In 1980 Nachtwey quit his job as a photographer for a New Mexico newspaper and went to Northern Ireland. Since then he has photographed 15 wars and civil conflicts, winning numerous prizes for his work. That's why he was the natural choice to accompany senior correspondent Alessandra Stanley on a four-nation journey for this week's story on child warriors.
Nachtwey has never become jaded by war, which helps explain why his photographs are so powerful. "You're never the same," he says. "Each time, you're left with an awareness of something very dark and cruel that you have to carry with you always. You pay a price, you carry the weight, you lose sleep." To convey that sensibility to others, Nachtwey published a remarkable volume of photographs last year called Deeds of War.

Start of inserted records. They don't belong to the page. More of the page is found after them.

(* ===== verification/Storewolf.v ===== *)
(** * storewolf ([sources/api/storewolf/src/main.rs], [lib.rs])

    Creates the data store of a host that has none and fills in the defaults of the
    image: default settings go to the transaction of the launch services, metadata
    and other defaults are live at once; what is already there is kept.

    The directory of the data stores, its links and the outcomes of its operations
    are those of [Migrator]; what storewolf asks of one store's directory, next to
    the [DataStore] trait, is the class [StoreDir], with instances for both data
    stores.  The toml crate and [SingleLineString] are the class [TomlTypes]. *)
From S2P Require Import Prelude DsError Key Json KeyMap Serialization DataStore Memory Filesystem StoreMeta BTree UpdateMetadata Updog MigratorData Migrator.
From Stdlib Require Import Ascii.
From stdpp Require Import base numbers list strings gmap pretty.
From stdpp Require Import options.

(** ** Definitions *)

(** [constants::LAUNCH_TRANSACTION]. *)
Definition LAUNCH_TRANSACTION : string := "bottlerocket-launch".

(** [toml::Value]; a table is the list of its entries in iteration order. *)
Inductive toml :=
| TString (s : string)
| TInteger (n : Z)
| TFloat (bits : Z)
| TBoolean (b : bool)
| TDatetime (s : string)
| TArray (l : list toml)
| TTable (m : list (string * toml)).

Inductive sw_error :=
| DeletePending (source : io_error)
| DirectoryCreation
| SwLinkCreate
| ReleaseVersion
| DefaultsFormatting
| DefaultsNotTable
| DefaultSettingsNotTable
| DefaultsMetadataUnexpectedFormat
| QueryData (source : error)
| QueryMetadata (source : error)
| SwSerialization (given : string) (source : ser_error)
| SwSerializeScalar
| WriteKeys (source : error)
| SwInvalidKey (key_type : KeyType) (key : string) (source : error)
| WriteMetadata (source : error)
| SwInternal (msg : string)
| SwSingleLineString
| ReadDefaults
| JsonConversion
(** Not variants: [current] leads nowhere, and the fuel of the loop ran out. *)
| SwNoStore
| SwOutOfFuel.

(** [SingleLineString::try_from], [serde_json::to_value] and [serialize_scalar] of
    a [toml::Value], and [toml::from_str]. *)
Class TomlTypes := {
  single_line : string → bool;
  toml_to_value : toml → result json_error Json.json;
  toml_scalar : toml → result json_error string;
  toml_from_str : string → option toml }.

(** [model::Metadata]. *)
Record Metadata := mk_metadata { md_data : string; md_md : string; md_val : toml }.

Definition SETTING_GENERATOR : string := "setting-generator".

(** *** [parse_metadata_toml] *)

Section parse.
Context `{TomlTypes}.

Definition single_line_string (s : string) : result sw_error string :=
  let? _ := ensure (single_line s) SwSingleLineString in Ok s.

Definition make_metadata (md_key data_key : string) (val : toml) : result sw_error Metadata :=
  let? md := single_line_string md_key in
  let? key := single_line_string data_key in
  Ok (mk_metadata key md val).

(** The loop over the entries of a table.  The last element of [to_process] is the
    head of the list. *)
Fixpoint process_table (path : list string) (table : list (string * toml))
    (to_process : list (list string * toml)) (def_metadatas : list Metadata) :
    result sw_error (list (list string * toml) * list Metadata) :=
  match table with
  | [] => Ok (to_process, def_metadatas)
  | (key, val) :: table =>
      if decide (key = SETTING_GENERATOR) then
        match val with
        | TString _ => process_table path table ((path ++ [key], val) :: to_process) def_metadatas
        | TTable _ =>
            let? m := make_metadata key (str_join "." path) val in
            process_table path table to_process (def_metadatas ++ [m])
        | _ => Err DefaultsMetadataUnexpectedFormat
        end
      else process_table path table ((path ++ [key], val) :: to_process) def_metadatas
  end.

Fixpoint parse_metadata_loop (fuel : nat) (to_process : list (list string * toml))
    (def_metadatas : list Metadata) : result sw_error (list Metadata) :=
  match fuel, to_process with
  | 0, _ => Err SwOutOfFuel
  | _, [] => Ok def_metadatas
  | S fuel, (path, toml_value) :: to_process =>
      match toml_value with
      | TTable table =>
          let? r := process_table path table to_process def_metadatas in
          parse_metadata_loop fuel r.1 r.2
      | TArray _ | TString _ =>
          let? md_key := ok_or (last path) (SwInternal "empty path in the to_process vec") in
          let path := removelast path in
          let? _ := ensure (negb (bool_decide (path = [])))
                      (SwInternal "Cannot create empty metadata data key - is root not a Table?") in
          let? m := make_metadata md_key (str_join "." path) toml_value in
          parse_metadata_loop fuel to_process (def_metadatas ++ [m])
      | _ => Err DefaultsMetadataUnexpectedFormat
      end
  end.

(** The number of values the loop can meet. *)
Fixpoint toml_size (t : toml) : nat :=
  match t with
  | TTable m => S (foldr (λ kv n, toml_size kv.2 + n) 0 m)
  | _ => 1
  end.

Definition parse_metadata_toml (md_toml_val : toml) : result sw_error (list Metadata) :=
  parse_metadata_loop (S (toml_size md_toml_val)) [([], md_toml_val)] [].
End parse.

(** *** Filling in the defaults *)

Section populate.
Context `{HashOrder} `{SerdeJson} `{TomlTypes} `{DataStore D}.

(** The pairs whose key is not there yet. *)
Definition missing_pairs (existing_data : key_set) (pairs : key_map string) : key_map string :=
  foldl (λ res '(key, val), if hs_contains key existing_data then res else hm_insert key val res)
    ∅ (hm_iter pairs).

Definition populate_default_data (default_settings_value : option toml) (existing_data : key_set) :
    stres D sw_error () :=
  match default_settings_value with
  | None => st_ret tt
  | Some def_settings_val =>
      let! _ := st_lift (ensure (match def_settings_val with TTable _ => true | _ => false end)
                           DefaultSettingsNotTable) in
      let! settings_json := st_lift (map_err (λ _, JsonConversion) (toml_to_value def_settings_val)) in
      let! def_settings := st_lift (map_err (SwSerialization "default settings")
                                      (to_pairs_with_prefix "settings" settings_json)) in
      st_map_err WriteKeys
        (set_keys (missing_pairs existing_data def_settings) (Pending LAUNCH_TRANSACTION))
  end.

(** [HashMap<Key, HashSet<Key>>] flattened to pairs, and a set of triples. *)
Definition existing_pairs (existing_metadata : key_map key_set) :
    gset (list string * list string) :=
  list_to_set (hm_iter existing_metadata ≫= λ data,
    (λ md_key, (segments data.1, segments md_key)) <$> hs_iter data.2).

Abbreviation triple_set := (gmap (list string * list string * string) (Key * Key * string)).
Definition triple_insert (md data_key : Key) (value : string) (s : triple_set) : triple_set :=
  let i := (segments md, segments data_key, value) in
  match s !! i with Some _ => s | None => <[i := (md, data_key, value)]> s end.
(* ===== verification/Whippet.v ===== *)
(** * The D-Bus policy compiler of whippet ([sources/whippet/src/])

    policy.rs and dbus_policy.rs, and their composition in main.rs: the policy
    files are loaded in order and merged, rules get priorities, user names become
    UIDs, connect rules move to the context of their user, redundant ones are
    dropped, and what is left becomes the message for the broker.

    Reading files and directories, the TOML parser and the lookup of a user name
    ([getpwnam]) are parameters. *)
From S2P Require Import Prelude Numbers IndexMap.
From Stdlib Require Import Ascii.
From stdpp Require Import base numbers list strings gmap sorting pretty.
From stdpp Require Import options.

(** ** Definitions *)

Definition DEFAULT_POLICY_CONTEXT_MULTIPLIER : Z := 1.
Definition DEFAULT_POLICY_CONTEXT_USER : Z := 3.
Definition U64_MAX : Z := 2 ^ 64 - 1.
Definition PRIORITY_BASE : Z := U64_MAX / 7.
Definition DEFAULT_USER_ID : Z := 2 ^ 32 - 1.

Inductive MessageType := Invalid | MethodCall | Signal.

Inductive Rule :=
| ConnectUser (allow : bool) (user : string) (priority : Z)
| Own (own : string) (allow : bool) (priority : Z)
| Send (send_destination send_interface send_member : string) (send_type : MessageType)
    (send_path : string) (send_broadcast : Z) (allow : bool) (priority : Z)
| Receive (receive_sender receive_path receive_interface receive_member : string)
    (receive_type : MessageType) (receive_broadcast : Z) (allow : bool) (priority : Z).

#[global] Instance message_type_eq_dec : EqDecision MessageType.
Proof. solve_decision. Defined.
#[global] Instance rule_eq_dec : EqDecision Rule.
Proof. solve_decision. Defined.

Record Context := mk_context { rules : list Rule }.
Definition context_default : Context := mk_context [].

Record Policy := mk_policy {
  default_context : option Context;
  user : option (list (string * Context)) }.
Definition policy_default : Policy := mk_policy None None.

Inductive whippet_error :=
| PolicyParse
| CollectPaths (what : string)
| ReadPath (what : string)
| UserContextWithConnectRule (username : string)
| UserNotFound (username : string)
| UserLookupFailed (username : string)
| RuleToRecord (record_type : string)
| ParseUid (uid : string)
| InvalidPropertyForRule (property : string).
#[export] Instance InterfaceName_eq_dec : EqDecision InterfaceName.
Proof. solve_decision. Defined.
#[export] Instance MacAddress_eq_dec : EqDecision MacAddress.
Proof. solve_decision. Defined.
#[export] Instance InterfaceId_eq_dec : EqDecision InterfaceId.
Proof. solve_decision. Defined.
#[export] Program Instance InterfaceName_countable : Countable InterfaceName :=
  inj_countable' name_inner mk_name _.
Next Obligation. by intros []. Qed.

Inductive id_error :=
| InvalidNetworkDeviceName (input msg : string)
| InvalidMacAddress (input msg : string)
| InvalidMacAddressChar (input msg : string).

Definition id_to_string (i : InterfaceId) : string :=
  match i with Name n => name_inner n | Mac m => mac_inner m end.

Definition COLON : ascii := ":"%char.
Definition DASH : ascii := "-"%char.

(** [split(['-', ':'])] *)
Fixpoint split_octets (s : string) : list string :=
  match s with
  | EmptyString => [EmptyString]
  | String c s =>
      if decide (c = COLON ∨ c = DASH) then EmptyString :: split_octets s
      else match split_octets s with [] => [char_of c] | o :: l => String c o :: l end
  end.

(** [u8::from_str_radix(_, 16)] *)
Definition hex_digit (c : ascii) : option Z :=
  let n := Z.of_nat (nat_of_ascii c) in
  if ((48 <=? n) && (n <=? 57))%Z then Some (n - 48)%Z
  else if ((65 <=? n) && (n <=? 70))%Z then Some (n - 55)%Z
  else if ((97 <=? n) && (n <=? 102))%Z then Some (n - 87)%Z
  else None.
Fixpoint parse_hex_digits (w : Z) (s : string) (acc : Z) : option Z :=
  match s with
  | EmptyString => Some acc
  | String c s =>
      d ← hex_digit c;
      let acc := (acc * 16 + d)%Z in
      if (acc <? 2 ^ w)%Z then parse_hex_digits w s acc else None
  end.
Definition parse_hex (w : Z) (s : string) : option Z :=
  let s := strip_plus s in
  if str_is_empty s then None else parse_hex_digits w s 0.

Fixpoint check_octets (input : string) (octets : list string) (n : nat) : result id_error nat :=
  match octets with
  | [] => Ok n
  | octet :: rest =>
      let? _ := ensure (negb (n =? 6) && (str_len octet =? 2))
                  (InvalidMacAddress input "must have 6 octets of 2 chars/digits") in
      let? _ := ok_or (parse_hex 8 octet) (InvalidMacAddressChar input "invalid character/digit") in
      check_octets input rest (S n)
  end.

(** [to_lowercase] and [replace('-', ":")]; what is left here is ASCII. *)
Definition ascii_lower (c : ascii) : ascii :=
  let n := nat_of_ascii c in if (65 <=? n) && (n <=? 90) then ascii_of_nat (n + 32) else c.
Fixpoint str_map (f : ascii → ascii) (s : string) : string :=
  match s with EmptyString => EmptyString | String c s => String (f c) (str_map f s) end.
Definition undash (c : ascii) : ascii := if decide (c = DASH) then COLON else c.

Definition mac_try_from (input : string) : result id_error MacAddress :=
  let? octets := check_octets input (split_octets input) 0 in
  let? _ := ensure (octets =? 6) (InvalidMacAddress input "must have 6 octets") in
  Ok (mk_mac (str_map undash (str_map ascii_lower input))).

Definition line_terminators : list string :=
  (char_of <$> [ascii_of_nat 10; ascii_of_nat 13; ascii_of_nat 11; ascii_of_nat 12])
  ++ [bytes_str [194; 133]; bytes_str [226; 128; 168]; bytes_str [226; 128; 169]].

Definition str_contains_char (f : string → bool) (s : string) : bool := existsb f (str_chars s).

Definition name_try_from (input : string) : result id_error InterfaceName :=
  let? _ := ensure (negb (str_contains_char (λ c, bool_decide (c ∈ line_terminators)) input))
              (InvalidNetworkDeviceName input "contains line terminators") in
  let? _ := ensure (negb (str_is_empty input) && (str_len input <=? 15))
              (InvalidNetworkDeviceName input "invalid length, must be 1 to 15 characters long") in
  let? _ := ensure (negb (str_contains_char (λ c, bool_decide (c = ".")) input) &&
                    negb (str_contains_char (λ c, bool_decide (c = "/")) input) &&
                    negb (str_contains_char char_is_whitespace input))
              (InvalidNetworkDeviceName input "contains invalid characters") in
  Ok (mk_name input).

(** *** [addressing/], [bonding.rs], [vlan_id.rs] *)

(** [std::net::IpAddr], [ipnet::IpNet] *)
Inductive IpAddr := V4 (a : Z) | V6 (a : Z).
Record IpNet := mk_ipnet { net_addr : IpAddr; prefix_len : Z }.
Definition is_ipv4 (a : IpAddr) : bool := match a with V4 _ => true | V6 _ => false end.
Definition net_is_v4 (n : IpNet) : bool := is_ipv4 (net_addr n).
(* ===== verification/Networkd.v ===== *)
(** * netdog's systemd-networkd configuration ([netdog/src/networkd],
    [netdog/systemd-derive])

    The devices of a network configuration, the builders of [.network] and [.netdev]
    files, their text, and the list of files for a whole configuration. *)
From S2P Require Import Prelude Chars Numbers IndexMap NetConfig.
From Stdlib Require Import Ascii.
From stdpp Require Import base list strings gmap.
From stdpp Require Import options.

(** ** Definitions *)

(** *** The text of unit files: [systemd-derive] *)

Definition NL : string := char_of NEWLINE.

(** A field of a section: [Option]s and [Vec]s are printed value by value, or, with
    [space_separated], in one entry. *)
Inductive field :=
| Values (entry : string) (values : list string)
| Joined (entry : string) (values : list string).

Definition field_to_string (f : field) : string :=
  match f with
  | Values entry values => str_concat ((λ v, entry +:+ "=" +:+ v +:+ NL) <$> values)
  | Joined entry values =>
      let joined := str_join " " values in
      if str_is_empty joined then EmptyString else entry +:+ "=" +:+ joined +:+ NL
  end.

Record section_text := mk_section_text { section_name : string; fields : list field }.
Definition section_to_string (s : section_text) : string :=
  "[" +:+ section_name s +:+ "]" +:+ NL +:+ str_concat (field_to_string <$> fields s).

It was dedicated to all those who have "helped a stranger and asked for nothing in return."
Journalists often depend on the goodwill of strangers. On assignment, Stanley and Nachtwey learned that Pakistani police were preventing foreigners from crossing the border into Afghanistan. Nachtwey began to grow a beard and donned guerrilla garb in order to pass through in a truck with a group of mujahedin. Stanley crawled into a burlap bag and hid among sacks filled with wheat. "On the one hand, I was scared," she recalls. "On the other hand, I felt absurd." On the way back, Stanley rode openly with the rebels, but dressed in a burka, a head-to-toe Muslim garment. All went smoothly until a border policeman hitched a ride. He sat inches from our costumed journalists for a half-hour trip that seemed like an eternity. "He didn't suspect a thing," says Nachtwey. "Otherwise we would have gone to jail."